This monograph of "The Jeffrey Cook House - Pioneering Sustainable Architecture" (ISBN: 979-8-218-07970-3) by Klaus Dunker, a Principal of Dunker Associates, Architects, Associate Professor Emeritus at the University of Toronto, Canada was published by the Trustees of the Jeffery Cook Charitable Trust in 2022.
The Cook House, at 3627 El Camino Sin Nombre in Paradise Valley, Arizona, U.S.A, stood in a prosperous neighbourhood where the value of the land is typically much higher than that of the building on it. The house was designed by its owner, an architect, and was a pioneering work of bioclimatic and passive solar design. Well-known by the solar-design community, it was also a carefully considered, didactic example of residential design that was, first and foremost, a good place to live and work.
People may ask why present a house that was designed and built 50 years ago, doesn't exist anymore, and is now all but forgotten? The author answers twofold: first, it was designed and owned by Jeffrey Cook, whose legacy trust fund still exists, having sponsored many projects and scholarships over the last 20 years. Past and future recipients may be interested to learn about the trust's founder, his way of life, and the tenets of his work.
Second, the Cook House was architecturally and culturally an iconic house, designed and lived in as a didactic statement. Jeffrey Cook compared it with well-known mid-20th-century houses and explained his ideas with clarity and purpose. Jeff was a pioneer of passive solar and low-energy design and clearly wanted his house to be a model, not only of technical proficiency in solar design but, just as importantly, of an architectural approach that made daily life the center of concern. Architecture is, after all, the art of the everyday.
Determining influences for the house's design were personality, family, work and interests, the environment, context, and the desire for harmony and beauty. Several of these determinants stand out, and it is the combination of these values that prompted the trustees to revive here this extraordinary and beautiful house.

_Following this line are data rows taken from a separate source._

(* ===== verification/Lowering.v ===== *)
(** * Lowering a catalog wiring to the graph the router walks

    [crates/execution/workflow/src/wiring_lowering.rs] over the graph part of the
    documents of [crates/catalog/model/src/wiring.rs], and the part of
    [RouterDriver::execute_workflow] that lowers a resolved workflow and drives it.
    A [BTreeMap] that is looked up is a [gmap], a [BTreeSet] a [gset]; one that is
    iterated is the list of its entries in key order.  The facts of one component
    are searched but their order is never observed.  An error is its type; its
    text is left out. *)

From stdpp Require Import base tactics option list gmap strings sorting.
From Stdlib Require Import ZArith Lia.
From S2P Require Import Prelude Json Router Walk WalkFacts Route RunStore Authority Driver.
#[local] Set Warnings "-clear-no-such-hyp".

(** ** Catalog documents *)

Inductive CatalogTerminal :=
| CRespond
| CEmit (entity : string) (operation : Op).

Record CatalogNode := {
  cn_component : string;
  cn_interface_version : string;
  cn_operation : string;
  cn_params : list (string * Value);
  cn_terminal : option CatalogTerminal;
}.

Record CatalogEdge := {
  ce_from : string;
  ce_from_port : string;
  ce_to : string;
  ce_to_port : option string;
}.

Record WiringDocument := {
  wd_wiring_id : string;
  wd_version : Z;
  wd_entry : string;
  wd_nodes : list (string * CatalogNode);
  wd_edges : list CatalogEdge;
}.

(** ** Operation facts *)

Record WiringScope := { ws_env_key : string; ws_package_id : string; ws_environment : string }.
#[export] Instance WiringScope_eq_dec : EqDecision WiringScope.
Proof. solve_decision. Defined.

Record WiringOperationFact := {
  wo_component : string;
  wo_interface_version : string;
  wo_operation : string;
  wo_digest : string;
  wo_input_ports : gset string;
  wo_output_ports : gset string;
  wo_parameters : gmap string bool;  (* whether required *)
}.
#[export] Instance WiringOperationFact_eq_dec : EqDecision WiringOperationFact.
Proof. solve_decision. Defined.

Record ScopedFacts := {
  sf_scope : WiringScope;
  sf_package_version : string;
  sf_operations : list WiringOperationFact;
}.

Inductive WiringLoweringErrorType :=
| ScopeMismatch | PackageVersionMismatch | MissingComponent | IncompatibleInterfaceVersion
| MissingOperation | DuplicateOperationFact | UndeclaredParameter | MissingRequiredParameter
| UnknownOutputPort | UnknownInputPort | MissingInputPort | AmbiguousInputPort | RouterRejected.

Definition project_operation (c : AdmittedComponent) (name : string) (op : AdmittedOperation) :
    WiringOperationFact := {|
  wo_component := ac_component c; wo_interface_version := ac_interface_version c;
  wo_operation := name; wo_digest := ac_digest c;
  wo_input_ports := list_to_set (op_input_ports op);
  wo_output_ports := list_to_set (op_output_ports op);
  (* collecting keeps the last entry of a name *)
  wo_parameters := foldl (λ m kv, <[kv.1 := kv.2]> m) ∅ (op_parameters op) |}.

The Jeffery Cook house was unique and should be better known for its significance as the work of a gifted architect and for the pioneering ideas it was built upon. Buildings are often, if not always, shown in books and magazines without any representation of context, and with the interior depicted as a stage set of arranged views with few signs of the life that unfolds within. The attempt here is to show how a rich intellect lives in his self-created environment: an environment that was consciously designed as a teaching tool. We cannot resurrect the building, so instead a resurrection of a different kind - in pictures and words instead of mortar and wood – is presented here in the hope that Jeff Cook’s spirit will continue to live on.